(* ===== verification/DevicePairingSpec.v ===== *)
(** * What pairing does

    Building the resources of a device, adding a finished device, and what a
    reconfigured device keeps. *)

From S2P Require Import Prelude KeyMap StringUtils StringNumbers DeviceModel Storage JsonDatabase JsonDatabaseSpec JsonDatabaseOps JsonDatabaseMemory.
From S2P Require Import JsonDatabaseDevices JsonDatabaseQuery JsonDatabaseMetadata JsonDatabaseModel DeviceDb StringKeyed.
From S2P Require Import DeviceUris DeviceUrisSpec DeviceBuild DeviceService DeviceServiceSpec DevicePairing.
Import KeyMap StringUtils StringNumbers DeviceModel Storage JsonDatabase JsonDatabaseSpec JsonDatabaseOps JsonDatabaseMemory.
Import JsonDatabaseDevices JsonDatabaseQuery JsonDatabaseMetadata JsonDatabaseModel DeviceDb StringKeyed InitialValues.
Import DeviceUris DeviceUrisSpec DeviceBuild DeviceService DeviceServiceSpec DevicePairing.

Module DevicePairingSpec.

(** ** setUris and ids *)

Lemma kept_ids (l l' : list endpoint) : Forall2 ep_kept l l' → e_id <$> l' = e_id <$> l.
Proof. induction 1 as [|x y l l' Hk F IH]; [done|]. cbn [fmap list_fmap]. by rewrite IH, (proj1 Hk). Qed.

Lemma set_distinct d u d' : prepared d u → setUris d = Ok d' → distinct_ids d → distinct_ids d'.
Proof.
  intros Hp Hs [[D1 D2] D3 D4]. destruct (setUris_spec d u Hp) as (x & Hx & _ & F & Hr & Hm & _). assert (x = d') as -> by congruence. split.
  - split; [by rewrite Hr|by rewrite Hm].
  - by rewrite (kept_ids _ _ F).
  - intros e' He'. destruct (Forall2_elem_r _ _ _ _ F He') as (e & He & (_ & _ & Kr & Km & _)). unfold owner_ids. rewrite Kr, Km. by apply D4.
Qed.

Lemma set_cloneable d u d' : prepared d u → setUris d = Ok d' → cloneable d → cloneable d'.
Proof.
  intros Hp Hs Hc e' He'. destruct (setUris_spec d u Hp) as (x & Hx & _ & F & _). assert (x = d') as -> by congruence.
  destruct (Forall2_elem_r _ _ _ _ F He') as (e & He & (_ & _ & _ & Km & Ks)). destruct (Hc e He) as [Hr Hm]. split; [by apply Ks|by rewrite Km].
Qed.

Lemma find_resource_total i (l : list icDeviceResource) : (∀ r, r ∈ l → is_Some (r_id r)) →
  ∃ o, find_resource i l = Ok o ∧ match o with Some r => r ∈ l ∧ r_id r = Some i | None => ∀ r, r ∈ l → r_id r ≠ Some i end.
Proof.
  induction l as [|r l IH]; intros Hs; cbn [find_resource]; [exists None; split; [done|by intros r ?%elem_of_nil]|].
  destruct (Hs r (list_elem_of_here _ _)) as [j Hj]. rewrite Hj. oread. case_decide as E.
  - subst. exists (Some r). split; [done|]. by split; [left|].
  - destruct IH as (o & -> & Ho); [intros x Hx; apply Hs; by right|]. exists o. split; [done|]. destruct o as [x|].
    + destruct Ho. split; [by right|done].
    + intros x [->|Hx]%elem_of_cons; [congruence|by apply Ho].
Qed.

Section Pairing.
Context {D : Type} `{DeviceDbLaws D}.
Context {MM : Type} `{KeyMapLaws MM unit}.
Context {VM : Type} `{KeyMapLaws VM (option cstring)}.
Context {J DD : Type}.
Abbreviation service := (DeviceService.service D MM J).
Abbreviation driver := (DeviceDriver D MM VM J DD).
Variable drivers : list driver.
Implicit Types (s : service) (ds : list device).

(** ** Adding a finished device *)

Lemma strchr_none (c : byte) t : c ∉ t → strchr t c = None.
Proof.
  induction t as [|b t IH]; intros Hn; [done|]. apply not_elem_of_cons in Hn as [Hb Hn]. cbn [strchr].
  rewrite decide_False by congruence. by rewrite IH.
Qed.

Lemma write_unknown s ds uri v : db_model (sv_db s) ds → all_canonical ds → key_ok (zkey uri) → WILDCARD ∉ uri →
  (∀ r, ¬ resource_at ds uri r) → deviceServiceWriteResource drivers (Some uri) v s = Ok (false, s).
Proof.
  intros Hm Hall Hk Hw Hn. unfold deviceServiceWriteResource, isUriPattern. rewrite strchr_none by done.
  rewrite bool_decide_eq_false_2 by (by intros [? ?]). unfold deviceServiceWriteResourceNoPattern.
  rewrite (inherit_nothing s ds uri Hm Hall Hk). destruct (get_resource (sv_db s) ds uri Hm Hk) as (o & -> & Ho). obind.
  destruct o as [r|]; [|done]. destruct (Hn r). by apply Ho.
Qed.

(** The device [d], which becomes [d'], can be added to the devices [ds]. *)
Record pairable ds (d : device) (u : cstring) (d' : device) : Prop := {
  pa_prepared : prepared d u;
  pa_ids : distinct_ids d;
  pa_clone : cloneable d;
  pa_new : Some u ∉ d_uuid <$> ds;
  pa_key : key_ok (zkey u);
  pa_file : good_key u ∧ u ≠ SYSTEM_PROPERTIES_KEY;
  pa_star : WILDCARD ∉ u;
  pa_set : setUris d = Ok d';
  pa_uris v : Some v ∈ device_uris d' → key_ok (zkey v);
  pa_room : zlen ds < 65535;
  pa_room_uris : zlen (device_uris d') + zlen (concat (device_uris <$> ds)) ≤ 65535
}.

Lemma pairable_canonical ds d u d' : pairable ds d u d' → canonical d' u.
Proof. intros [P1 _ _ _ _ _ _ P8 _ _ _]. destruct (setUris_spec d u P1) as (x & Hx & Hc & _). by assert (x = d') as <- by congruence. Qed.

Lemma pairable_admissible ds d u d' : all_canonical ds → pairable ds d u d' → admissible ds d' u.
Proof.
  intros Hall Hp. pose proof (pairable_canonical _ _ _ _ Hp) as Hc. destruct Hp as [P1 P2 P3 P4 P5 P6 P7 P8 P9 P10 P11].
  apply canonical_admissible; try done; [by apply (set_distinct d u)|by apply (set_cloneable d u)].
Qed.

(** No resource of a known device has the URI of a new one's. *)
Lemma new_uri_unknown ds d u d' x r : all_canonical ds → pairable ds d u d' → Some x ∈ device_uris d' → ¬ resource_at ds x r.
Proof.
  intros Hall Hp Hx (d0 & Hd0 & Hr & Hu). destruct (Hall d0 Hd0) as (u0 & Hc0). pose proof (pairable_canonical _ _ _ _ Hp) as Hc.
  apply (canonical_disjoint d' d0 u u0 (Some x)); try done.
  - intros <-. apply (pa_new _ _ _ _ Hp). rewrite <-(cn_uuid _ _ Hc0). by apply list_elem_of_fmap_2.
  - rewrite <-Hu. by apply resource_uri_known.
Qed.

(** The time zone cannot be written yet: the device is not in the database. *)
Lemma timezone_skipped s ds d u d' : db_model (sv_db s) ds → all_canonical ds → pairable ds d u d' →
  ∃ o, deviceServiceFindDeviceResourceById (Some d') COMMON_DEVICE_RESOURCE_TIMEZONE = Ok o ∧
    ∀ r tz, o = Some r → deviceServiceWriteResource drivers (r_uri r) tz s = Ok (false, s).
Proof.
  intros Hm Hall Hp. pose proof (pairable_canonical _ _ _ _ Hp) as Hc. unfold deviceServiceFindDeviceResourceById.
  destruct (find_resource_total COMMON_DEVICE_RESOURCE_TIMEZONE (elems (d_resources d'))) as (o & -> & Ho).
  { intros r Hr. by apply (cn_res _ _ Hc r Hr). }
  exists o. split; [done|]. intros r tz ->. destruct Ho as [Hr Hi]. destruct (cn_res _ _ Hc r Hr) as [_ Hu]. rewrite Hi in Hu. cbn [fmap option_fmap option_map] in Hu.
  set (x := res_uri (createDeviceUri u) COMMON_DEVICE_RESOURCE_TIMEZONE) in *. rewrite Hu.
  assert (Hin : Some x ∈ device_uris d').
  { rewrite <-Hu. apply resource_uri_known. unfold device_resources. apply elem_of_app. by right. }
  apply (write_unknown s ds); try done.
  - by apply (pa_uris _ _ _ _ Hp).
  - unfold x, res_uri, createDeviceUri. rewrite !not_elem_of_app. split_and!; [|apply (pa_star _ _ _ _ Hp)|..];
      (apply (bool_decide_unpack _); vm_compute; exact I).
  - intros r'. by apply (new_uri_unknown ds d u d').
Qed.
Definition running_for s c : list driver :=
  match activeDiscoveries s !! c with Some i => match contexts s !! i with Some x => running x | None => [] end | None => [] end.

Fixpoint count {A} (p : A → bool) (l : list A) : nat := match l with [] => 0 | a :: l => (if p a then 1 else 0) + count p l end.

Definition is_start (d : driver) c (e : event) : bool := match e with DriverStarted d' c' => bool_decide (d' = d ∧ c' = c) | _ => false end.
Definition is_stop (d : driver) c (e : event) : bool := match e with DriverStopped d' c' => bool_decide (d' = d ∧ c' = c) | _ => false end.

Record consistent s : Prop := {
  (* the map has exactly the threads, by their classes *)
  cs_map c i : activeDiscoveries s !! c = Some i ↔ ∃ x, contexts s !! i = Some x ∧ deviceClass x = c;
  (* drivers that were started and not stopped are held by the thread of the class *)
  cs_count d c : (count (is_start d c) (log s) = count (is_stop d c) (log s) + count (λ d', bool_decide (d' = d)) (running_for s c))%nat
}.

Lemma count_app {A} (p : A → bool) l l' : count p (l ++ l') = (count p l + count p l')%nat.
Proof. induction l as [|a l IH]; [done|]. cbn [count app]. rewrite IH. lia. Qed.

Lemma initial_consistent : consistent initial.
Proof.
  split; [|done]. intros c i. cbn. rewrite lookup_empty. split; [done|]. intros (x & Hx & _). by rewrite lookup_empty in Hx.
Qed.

####

**WORK TO COMPLETE**
Search the listing for the word "DeviceBuild" and return each line that holds it.

**ANSWER TO THE EXERCISE**
From S2P Require Import DeviceUris DeviceUrisSpec DeviceBuild DeviceService DeviceServiceSpec DevicePairing.
Import DeviceUris DeviceUrisSpec DeviceBuild DeviceService DeviceServiceSpec DevicePairing.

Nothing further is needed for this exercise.